Young Boys en quinze questions

Young Boys dispute au FC Sion le titre de plus grand gâchis du football suisse avec beaucoup de moyens investis et peu de résultats en retour. Au sortir d’un exercice 2012-2013 calamiteux, les Bernois tentent de prendre un énième nouveau départ. Vraiment ?

Quels objectifs ?

Par son potentiel, ses infrastructures, ses ressources, son public et son histoire, Young Boys devrait être le seul club en Suisse actuellement capable de concurrencer sur la longueur le FC Bâle, il en est très loin. Les Bernois n’ont jamais vraiment digéré les titres perdus contre les Rhénans lors de la dernière journée en 2008 et 2010 et vivent depuis dans une sorte d’impatience fébrile qui les empêche de construire un projet sportif cohérent sur la durée. La saison 2012-2013 a été un cauchemar, avec un entraîneur, Martin Rueda, qui n’avait pas les épaules assez larges pour relever le défi, un effectif déséquilibré et un mental défaillant. On va donc une fois de plus faire table rase du passé et tenter de repartir de zéro dans la capitale. Cette fois sera-t-elle la bonne ? L’expérience et les brillants résultats avec GC et Zurich du nouveau directeur sportif Fredy Bickel et les succès à St. Gall et GC de l’entraîneur Uli Forte laissent à penser qu’YB est entre de bonnes mains. Il faudra juste que l’on laisse le temps aux deux nouveaux hommes forts du club de reconstruire quelque chose. Les dirigeants l’ont promis et on se dirige donc vers une année de transition. Toutefois, vu l’effectif à disposition, une place dans le trio de tête paraît un minimum ; après l’échec de l’an dernier, assurer au moins un retour en Coupe d’Europe doit être un impératif sur le chemin de la reconquête.    

Quels sont les points forts ?

Le duo Fredy Bickel-Uli Forte devrait amener une réelle plus-value à la tête du club. La défense est la meilleure de Suisse. Von Bergen est un immense atout pour le championnat suisse, son ancien compère du FCZ Rochat a un peu disparu des radars nationaux mais il amène son expérience et sa polyvalence et, comme son ancien compère, il a déjà remporté le titre de champion de Suisse.

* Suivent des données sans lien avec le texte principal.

(** A goroutine whose channel is open and has room is never stuck: it, or
    a goroutine below it, has a step to take. *)
Lemma gstep_progress cap g :
  (0 < cap)%nat →
  ∀ c, wf c g → cclosed c = false → (length (cbuf c) < cap)%nat →
       isPending g = false → ∃ c' g', gstep cap c g c' g'.
Proof.
  intros Hcap. induction g as [f|f|bl| | |sp slots ic dr IH] using goroutine_ind_slots;
    intros [buf cl] Hwf Hcl Hroom Hst; simpl in *; subst; try done.
  - destruct f; eexists _, _; constructor.
  - injection Hwf as ->. eexists _, _. by constructor.
  - eexists _, _. constructor.
  - apply wf_GetLeaves in Hwf as [(Hc & Hic & Hgo & Hgo0 & Hdone & Hcur & Hpend) Hall].
    simpl in *.
    destruct dr as [| | |bl| |].
    + destruct Hgo as [_ [fs ->]]; [done|]. rewrite (Hgo0 eq_refl).
      assert (ic = false) as ->
        by (destruct ic; [destruct Hic as [Hic _]; discriminate (Hic eq_refl)|done]).
      eexists _, _. constructor.
    + destruct slots as [|s slots].
      * destruct ic.
        -- eexists _, _. constructor.
        -- destruct sp as [fs|[|f fs]|fs|].
           ++ destruct Hgo as [Hgo _]. by specialize (Hgo (ex_intro _ fs eq_refl)).
           ++ eexists _, _. constructor.
           ++ eexists _, _. apply (gstep_spawner_send cap _ f fs [] DrRangeIn). simpl. lia.
           ++ destruct Hpend as (l & ? & ? & Heq & _). by destruct l.
           ++ by destruct Hic as [_ Hic]; specialize (Hic eq_refl).
      * eexists _, _. constructor.
    + destruct slots as [|[[hbuf hcl] hg] slots]; [by destruct Hcur; [left|]|].
      destruct hbuf as [|bl hbuf]; [|eexists _, _; constructor].
      destruct hcl; [eexists _, _; constructor|].
      apply Forall_cons in IH as [IHh _]. apply Forall_cons in Hall as [Hh _].
      simpl in *.
      destruct (isPending hg) eqn:Ehg.
      * destruct hg; try done.
        destruct sp as [fs|fs|fs|]; unfold slotsOk in Hpend;
          try (by apply noPending_cons in Hpend as [? _]).
        destruct Hpend as (l & chp & fp & -> & _).
        assert (ic = false) as ->
          by (destruct ic; [destruct Hic as [Hic _]; discriminate (Hic eq_refl)|done]).
        eexists _, _. constructor.
      * destruct (IHh _ Hh eq_refl ltac:(simpl; lia) eq_refl) as (c' & g' & Hstep).
        eexists _, _. apply (gstep_inner cap _ sp [] _ hg c' g' slots ic DrRangeCh Hstep).
    + eexists _, _. by constructor.
    + eexists _, _. constructor.
    + by destruct Hc as [_ Hc]; specialize (Hc eq_refl).
Qed.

Malgré un échec en Allemagne qui ne lui est pas complètement imputable, je reste persuadé qu’Affolter a tout pour s’imposer, alors que Veskovac, Zverotic et Sutter, ça reste du solide. Derrière cette défense, Wölfli n’est pas si mal et Spycher amène son vécu en essuie-glace juste devant. Uli Forte a vraiment toutes les cartes en main pour faire de son nouveau YB une forteresse imprenable, c’est le point de départ de tous bons résultats. Si tu ne prends pas de goal, tu n’as pas besoin d’en marquer beaucoup pour gagner les matchs. Et puis, il y a une vraie ferveur et un réel engouement à Berne dans un stade magnifique qui ne demande qu’à se réveiller après les désillusions des saisons passées. 

Quels sont les points faibles ?

Un quart de siècle d’échecs marque les esprits et, à force de courir après un trophée, le club est plombé par une immense fébrilité dès qu’il est en position de gagner quelque chose. Et, une fois l’échec consommé, a tendance à tout brûler plutôt que de travailler dans la continuité pour gommer les petits détails qui l’ont privé du succès. Après l’échec de l’an passé, la pression sera énorme sur les Bernois et, même en phase de reconstruction, le public ne comprendrait pas qu’YB ne s’installe pas rapidement dans les premières places du classement. Uli Forte va devoir gérer des attentes mais aussi un effectif confirmé qu’il n’avait pas à GC. Et le secteur offensif apparaît, sous réserve de l’arrivée de l’un ou l’autre renfort, trop léger pour terminer tout devant.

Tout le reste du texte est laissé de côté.